Pro-life organizations vindicated in New York
Appeals court reinstates three nonprofits’ expressive association rights
After more than five years of court battles, three religious organizations received a victory in court last week for their pro-life hiring practices. On Thursday, the 2nd U.S. Circuit Court of Appeals reinstated the organizations’ expressive association claims, affirming that employees are a key part of promoting the organizations’ messages. The First Amendment–derived doctrine of expressive association protects individuals’ and organizations’ rights to join with others to communicate a similar message.
New York pregnancy center CompassCare, First Bible Baptist Church in Hilton, N.Y., and the National Institute of Family and Life Advocates, an association of pro-life pregnancy centers, filed the 2019 complaint. The three contend that a New York law violates their First Amendment rights.
Passed in 2019, the state law prohibits employers from hiring based on the “reproductive health decision-making” of a potential employee. It essentially forces organizations to hire employees who don’t share their beliefs regarding “abortion, contraception, and the impropriety of sexual relations outside the context of a marriage between a man and a woman,” according to the complaint.
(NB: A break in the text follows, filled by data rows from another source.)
(** * Face-Rater: the landmark-to-score geometry engine

    A shallow embedding of the four-metric scoring code of the desktop
    application ([LM], [dist], [meanPoint], [getPts], [clamp],
    [scoreFromError], [computeMetrics], [weightedScore]) and the properties
    of its specification.

    The code is embedded twice.

    [B64] is the code on IEEE-754 binary64 numbers, as JavaScript runs it:
    every [+], [-], [*], [/] rounds to nearest, overflows to an infinity and
    underflows to a subnormal or a zero (the operations of [SpecFloat] at
    precision 53 and maximal exponent 1024).  [Math.exp] and [Math.hypot],
    which ECMAScript fixes on the special values only, are parameters of the
    model.  The properties of the specification are stated and settled on
    [B64].

    The definitions outside [B64] idealise JavaScript numbers as [num]: the
    real numbers extended with [PInf], [NInf] and [NaN], with the IEEE-754
    rules for the special values (0/0 is NaN, x/0 is an infinity,
    Infinity - Infinity is NaN, ...) and exact arithmetic on finite values.
    They carry properties that rounding does not touch: which calls throw,
    what NaN operands and missing keys do, how [clamp] saturates, how scores
    are classified.

    The proportion/symmetry/harmony variant of the application
    ([calculateFacialMetrics], [determineFaceShape], [getScoreColor],
    [getScoreDescription]) is embedded in [Legacy], and the computing steps
    of [analyze] in [B64.analyzeMesh]. *)

From Stdlib Require Import Reals Lra List String Arith ZArith Lia Permutation.
From Stdlib Require Import SpecFloat.
Import ListNotations.

Local Open Scope R_scope.

(** ** JavaScript numbers *)

Inductive num : Type :=
| Fin (r : R)
| PInf
| NInf
| NaN.

Module Num.

Definition is_finite (a : num) : Prop :=
  match a with Fin _ => True | _ => False end.

(** [a + b] *)
Definition add (a b : num) : num :=
  match a, b with
  | NaN, _ | _, NaN => NaN
  | Fin x, Fin y => Fin (x + y)
  | PInf, NInf | NInf, PInf => NaN
  | PInf, _ | _, PInf => PInf
  | NInf, _ | _, NInf => NInf
  end.

(** [-a] *)
Definition neg (a : num) : num :=
  match a with
  | Fin x => Fin (- x)
  | PInf => NInf
  | NInf => PInf
  | NaN => NaN
  end.

(** [a - b] *)
Definition sub (a b : num) : num := add a (neg b).

(** The infinity that a non-zero finite factor [x] turns [PInf] into;
    [0 * Infinity] is NaN. *)
Definition scale_inf (x : R) : num :=
  if Req_dec_T x 0 then NaN else if Rlt_dec 0 x then PInf else NInf.

(** [a * b] *)
Definition mul (a b : num) : num :=
  match a, b with
  | NaN, _ | _, NaN => NaN
  | Fin x, Fin y => Fin (x * y)
  | Fin x, PInf | PInf, Fin x => scale_inf x
  | Fin x, NInf | NInf, Fin x => neg (scale_inf x)
  | PInf, PInf | NInf, NInf => PInf
  | PInf, NInf | NInf, PInf => NInf
  end.

(** [a / b]; a zero divisor is the positive zero. *)
Definition div (a b : num) : num :=
  match a, b with
  | NaN, _ | _, NaN => NaN
  | Fin x, Fin y => if Req_dec_T y 0 then scale_inf x else Fin (x / y)
  | Fin _, PInf | Fin _, NInf => Fin 0
  | PInf, Fin y => if Rlt_dec y 0 then NInf else PInf
  | NInf, Fin y => if Rlt_dec y 0 then PInf else NInf
  | _, _ => NaN
  end.
Definition handleEvent (env : Env.t) (workspaceId : jsstring) (refs : Refs.t)
    (event : OpenCodeEvent.t) : outcome (Refs.t * list SessionAction) :=
  let eventWorkspaceId := OpenCodeEvent.workspaceId event in
  let method := OpenCodeEvent.method event in
  let params := OpenCodeEvent.params event in
  if negb (bool_decide (eventWorkspaceId = workspaceId)) then mret (refs, []) else
  if bool_decide (method = lit "session/created") then
    let session := params in
    id_v ← get session "id";
    title_v ← get session "title";
    sessionId ← as_string id_v;
    title ← as_string_or title_v (lit "New Session");
    mret (refs, [ensureSession workspaceId sessionId (Some title)])
  else if bool_decide (method = lit "session/updated") then
    let session := params in
    id_v ← get session "id";
    title_v ← get session "title";
    sessionId ← as_string id_v;
    title ← as_string_or title_v (lit "Untitled Session");
    mret (refs, [setSessionTitle workspaceId sessionId title])
  else if bool_decide (method = lit "session/deleted") then
    sessionId_v ← get params "sessionId";
    sessionId ← as_string sessionId_v;
    mret (refs, [removeSession workspaceId sessionId])
  else if bool_decide (method = lit "session/update") then
    on_session_update env refs params
  else if bool_decide (method = lit "content/updated") then
    let data := params in
    text_v ← get data "text";
    if truthy text_v then
      sessionId_v ← get data "sessionId";
      messageId_v ← get data "messageId";
      sessionId ← as_string sessionId_v;
      itemId ← as_string_or messageId_v (lit "assistant-" ++ String_int (Env.now env));
      delta ← as_string text_v;
      mret (refs, [appendAssistantDelta sessionId itemId delta])
    else mret (refs, [])
  else if bool_decide (method = lit "turn/completed") then
    sessionId_v ← get params "sessionId";
    sessionId ← as_string sessionId_v;
    mret (Refs.mk (delete sessionId (Refs.activeAssistantMessageId refs))
                  (delete sessionId (Refs.activeReasoningItemId refs)),
          [markProcessing sessionId false])
  else mret (refs, []).

(** ** [sendMessage] *)

(** [try { body } catch { handler }] *)
Definition try_catch {A} (body handler : outcome A) : outcome A :=
  match body with
  | Throws => handler
  | other => other
  end.

(** [a || b] on two optional ids. *)
Definition first_truthy (a b : option jsstring) : option jsstring :=
  match a with
  | Some s => if nonempty s then a else b
  | None => b
  end.

(** [sendMessage(text, options)].  [sendOpenCodeMessage] is how the
    awaited backend call ends: it returns or it throws. *)
Definition sendMessage (env : Env.t) (workspaceId activeSessionId : option jsstring)
    (refs : Refs.t) (text : jsstring) (options_sessionId : option jsstring)
    (sendOpenCodeMessage : outcome unit) : outcome (Refs.t * list SessionAction) :=
  match first_truthy workspaceId None, first_truthy options_sessionId activeSessionId with
  | Some workspaceId, Some targetSessionId =>
      let assistantItemId :=
        lit "assistant-" ++ String_int (Env.now env) ++ lit "-" ++ Env.random env in
      let refs :=
        Refs.mk (<[targetSessionId := assistantItemId]> (Refs.activeAssistantMessageId refs))
                (delete targetSessionId (Refs.activeReasoningItemId refs)) in
      let dispatched :=
        [ addUserMessage workspaceId targetSessionId text;
          markProcessing targetSessionId true;
          setSessionPlan targetSessionId None;
          upsertItem targetSessionId (Item.message_item assistantItemId RoleAssistant []) ] in
      try_catch
        (_ ← sendOpenCodeMessage; mret (refs, dispatched))
        (mret (refs, dispatched ++ [markProcessing targetSessionId false]))
  | _, _ => mret (refs, [])
  end.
CompassCare argued that hiring employees who share its pro-life, religious values is critical to its mission. The nonprofit has locations in three New York cities where it provides healthcare for women who have unplanned pregnancies.
If CompassCare refused to follow the law, the nonprofit could face fines and prosecution for its faith-based hiring preferences.
In their lawsuit, the three organizations contend that the law violates multiple rights. It “intentionally and by design sacrifices the associational, speech, and religious freedom of employers in New York State … to the government’s desire to promote abortion rights by gutting the ability of pro-life employers to hire to their pro-life missions,” the complaint said.
The law also forbids employers from requiring employees to sign a statement of faith that involves these beliefs.
While the state argued that it passed the law to combat discrimination, the lawsuit contends that “[the law’s] legislative history contains not one documented instance of employment discrimination based upon employee reproductive health decisions.”
However, a lower district court ruled against the nonprofit’s claims in 2020 and 2022. The judge who issued both rulings found that the organizations’ actions did not warrant expressive association protections nor did the law treat them unfairly.
The groups appealed this decision in 2022 to the 2nd Circuit.
While the 2nd Circuit dismissed the nonprofits’ free speech and free exercise claims, it ruled in favor of their expressive association claims. It vacated the district court’s ruling on expressive association and sent the case back to the lower court where a federal judge will have to re-evaluate the claim.
The three-judge panel determined that the lower court must consider if the New York law “threatens [the nonprofits’] very mission not only in a vague and generalized sense, but in the context of a specific employment decision.”
The court said that its decision in the 2023 case, Slattery v. Hochul, shows how organizations can have valid expressive associational claims if a law “forces [the employer] to employ individuals who act or have acted against the very mission of its organization.”
The appeals court ruling confirms that religious organizations can’t be forced to hire or retain employees that violate their mission, said Kevin Theriot, senior counsel for Alliance Defending Freedom, which represents the nonprofits.
“This would be similar to forcing, for instance, a Democrat candidate to hire a Republican speechwriter,” he said.
While Theriot said he disagrees with the judges’ dismissal of the free speech and free exercise claims, he said that expressive associational rights are still a subset of First Amendment rights.
“Bottom line: This is a free speech case,” Theriot said. “This law … threatens their ability to live by their beliefs, and that’s just something that has no place in our free society.” Religious organizations have a right to hire like-minded people and state laws cannot impede this, he added.
Faith-based organizations are facing similar legal challenges across the country.
In Washington state, Yakima Union Gospel Mission has struggled to hire religious employees due to a similar state anti-discrimination law that requires the mission to hire anyone, including those who do not subscribe to its Biblical beliefs. In November, a judge temporarily blocked the state from enforcing this law against the nonprofit.
In Oregon, the state stripped a youth ministry nonprofit of several of its grants in 2023 because of its religious hiring practices. Youth 71Five Ministries argued it has a right to hire staff and volunteers who hold Biblical beliefs before the 9th U.S. Circuit Court of Appeals in November. A ruling is still pending.
Multiple cases support religious hiring rights, Theriot explained, including the Supreme Court’s 2000 ruling in Boy Scouts of America v. Dale. In Dale, the scouting organization revoked assistant scoutmaster James Dale’s membership due to his LGBTQ activism and stance.
The high court found that the Boy Scouts couldn’t be forced to retain Dale because he hindered their right to expressive association and their ability to convey their organizational message, Theriot said.
“As an organization, as a citizen, we have free speech rights that include associational rights,” Theriot said. “When we are conveying a message to the public, we can associate with people that will amplify that message, not undermine it. That’s a basic principle—[a] First Amendment free speech principle.”